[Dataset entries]
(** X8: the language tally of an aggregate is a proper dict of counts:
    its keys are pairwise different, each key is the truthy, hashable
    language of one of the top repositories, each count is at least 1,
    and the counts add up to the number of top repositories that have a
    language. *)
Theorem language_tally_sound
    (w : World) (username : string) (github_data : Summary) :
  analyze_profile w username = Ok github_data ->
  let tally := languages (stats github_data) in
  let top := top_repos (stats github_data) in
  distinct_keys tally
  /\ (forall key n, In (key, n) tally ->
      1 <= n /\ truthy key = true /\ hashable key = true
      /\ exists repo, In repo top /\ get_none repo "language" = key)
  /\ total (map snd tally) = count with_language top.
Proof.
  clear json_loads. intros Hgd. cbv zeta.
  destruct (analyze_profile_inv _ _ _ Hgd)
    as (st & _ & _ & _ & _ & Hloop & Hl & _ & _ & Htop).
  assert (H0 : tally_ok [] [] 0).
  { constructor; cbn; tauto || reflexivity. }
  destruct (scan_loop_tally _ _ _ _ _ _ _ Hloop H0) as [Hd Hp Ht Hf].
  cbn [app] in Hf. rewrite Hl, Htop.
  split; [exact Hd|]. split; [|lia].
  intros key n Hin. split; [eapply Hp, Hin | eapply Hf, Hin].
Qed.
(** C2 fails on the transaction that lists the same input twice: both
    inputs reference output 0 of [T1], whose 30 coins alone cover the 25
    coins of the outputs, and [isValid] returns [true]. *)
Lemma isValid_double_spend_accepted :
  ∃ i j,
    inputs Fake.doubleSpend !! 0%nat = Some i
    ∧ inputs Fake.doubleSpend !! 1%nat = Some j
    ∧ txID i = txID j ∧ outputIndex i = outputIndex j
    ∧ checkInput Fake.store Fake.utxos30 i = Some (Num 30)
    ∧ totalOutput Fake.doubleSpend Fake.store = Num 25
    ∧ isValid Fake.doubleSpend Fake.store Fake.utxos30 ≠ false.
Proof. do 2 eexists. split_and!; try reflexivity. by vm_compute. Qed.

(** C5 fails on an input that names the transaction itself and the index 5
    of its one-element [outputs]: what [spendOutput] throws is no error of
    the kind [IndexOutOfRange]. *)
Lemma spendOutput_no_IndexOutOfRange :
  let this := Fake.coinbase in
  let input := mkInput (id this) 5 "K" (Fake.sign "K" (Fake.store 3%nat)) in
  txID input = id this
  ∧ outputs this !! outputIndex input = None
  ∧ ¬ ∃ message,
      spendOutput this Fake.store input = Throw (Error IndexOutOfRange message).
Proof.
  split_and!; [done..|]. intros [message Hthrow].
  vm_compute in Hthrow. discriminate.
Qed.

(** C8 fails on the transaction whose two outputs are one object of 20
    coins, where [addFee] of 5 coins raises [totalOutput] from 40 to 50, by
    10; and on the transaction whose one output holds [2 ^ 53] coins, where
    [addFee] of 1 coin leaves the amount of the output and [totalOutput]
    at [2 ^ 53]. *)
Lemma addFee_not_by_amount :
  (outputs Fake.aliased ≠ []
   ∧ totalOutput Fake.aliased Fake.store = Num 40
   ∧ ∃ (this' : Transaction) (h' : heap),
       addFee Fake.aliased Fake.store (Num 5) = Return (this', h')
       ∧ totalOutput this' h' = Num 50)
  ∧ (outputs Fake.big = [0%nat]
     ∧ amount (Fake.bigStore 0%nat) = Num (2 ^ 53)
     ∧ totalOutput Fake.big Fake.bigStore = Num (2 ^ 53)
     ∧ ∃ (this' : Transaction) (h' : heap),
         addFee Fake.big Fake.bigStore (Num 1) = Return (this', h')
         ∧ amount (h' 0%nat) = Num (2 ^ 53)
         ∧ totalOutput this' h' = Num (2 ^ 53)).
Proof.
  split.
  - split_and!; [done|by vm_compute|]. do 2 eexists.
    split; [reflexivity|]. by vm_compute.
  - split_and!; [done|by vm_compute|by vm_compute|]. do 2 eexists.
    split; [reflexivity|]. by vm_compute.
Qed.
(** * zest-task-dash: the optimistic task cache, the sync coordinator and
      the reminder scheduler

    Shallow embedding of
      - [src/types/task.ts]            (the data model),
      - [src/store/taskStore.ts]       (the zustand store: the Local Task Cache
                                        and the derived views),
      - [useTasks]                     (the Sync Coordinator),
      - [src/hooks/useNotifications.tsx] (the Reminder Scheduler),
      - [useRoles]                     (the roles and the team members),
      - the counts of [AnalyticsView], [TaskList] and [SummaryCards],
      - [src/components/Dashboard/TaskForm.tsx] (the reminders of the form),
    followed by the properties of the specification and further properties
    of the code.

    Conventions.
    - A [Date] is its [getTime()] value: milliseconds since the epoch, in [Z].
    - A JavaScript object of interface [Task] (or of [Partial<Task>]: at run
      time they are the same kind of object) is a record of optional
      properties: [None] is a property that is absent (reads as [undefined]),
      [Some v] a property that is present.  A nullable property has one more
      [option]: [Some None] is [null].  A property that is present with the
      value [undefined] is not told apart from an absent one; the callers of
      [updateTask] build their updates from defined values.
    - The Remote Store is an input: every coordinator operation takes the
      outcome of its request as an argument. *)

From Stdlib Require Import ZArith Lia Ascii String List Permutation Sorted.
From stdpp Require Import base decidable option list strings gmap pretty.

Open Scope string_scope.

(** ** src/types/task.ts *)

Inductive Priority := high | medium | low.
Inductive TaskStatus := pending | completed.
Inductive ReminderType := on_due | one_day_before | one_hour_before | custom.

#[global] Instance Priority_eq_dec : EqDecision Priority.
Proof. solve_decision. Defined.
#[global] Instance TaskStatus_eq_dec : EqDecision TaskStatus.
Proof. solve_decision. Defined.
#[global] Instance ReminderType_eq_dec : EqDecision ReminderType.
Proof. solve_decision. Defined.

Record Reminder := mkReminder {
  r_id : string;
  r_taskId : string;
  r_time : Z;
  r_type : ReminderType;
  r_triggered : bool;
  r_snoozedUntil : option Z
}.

● **Work to be completed**: Among the records, find all lines that include the string "totalOutput" and return them.

● **The completed task**:
    ∧ totalOutput Fake.doubleSpend Fake.store = Num 25
    coins, where [addFee] of 5 coins raises [totalOutput] from 40 to 50, by
    [addFee] of 1 coin leaves the amount of the output and [totalOutput]
   ∧ totalOutput Fake.aliased Fake.store = Num 40
       ∧ totalOutput this' h' = Num 50)
     ∧ totalOutput Fake.big Fake.bigStore = Num (2 ^ 53)
         ∧ totalOutput this' h' = Num (2 ^ 53)).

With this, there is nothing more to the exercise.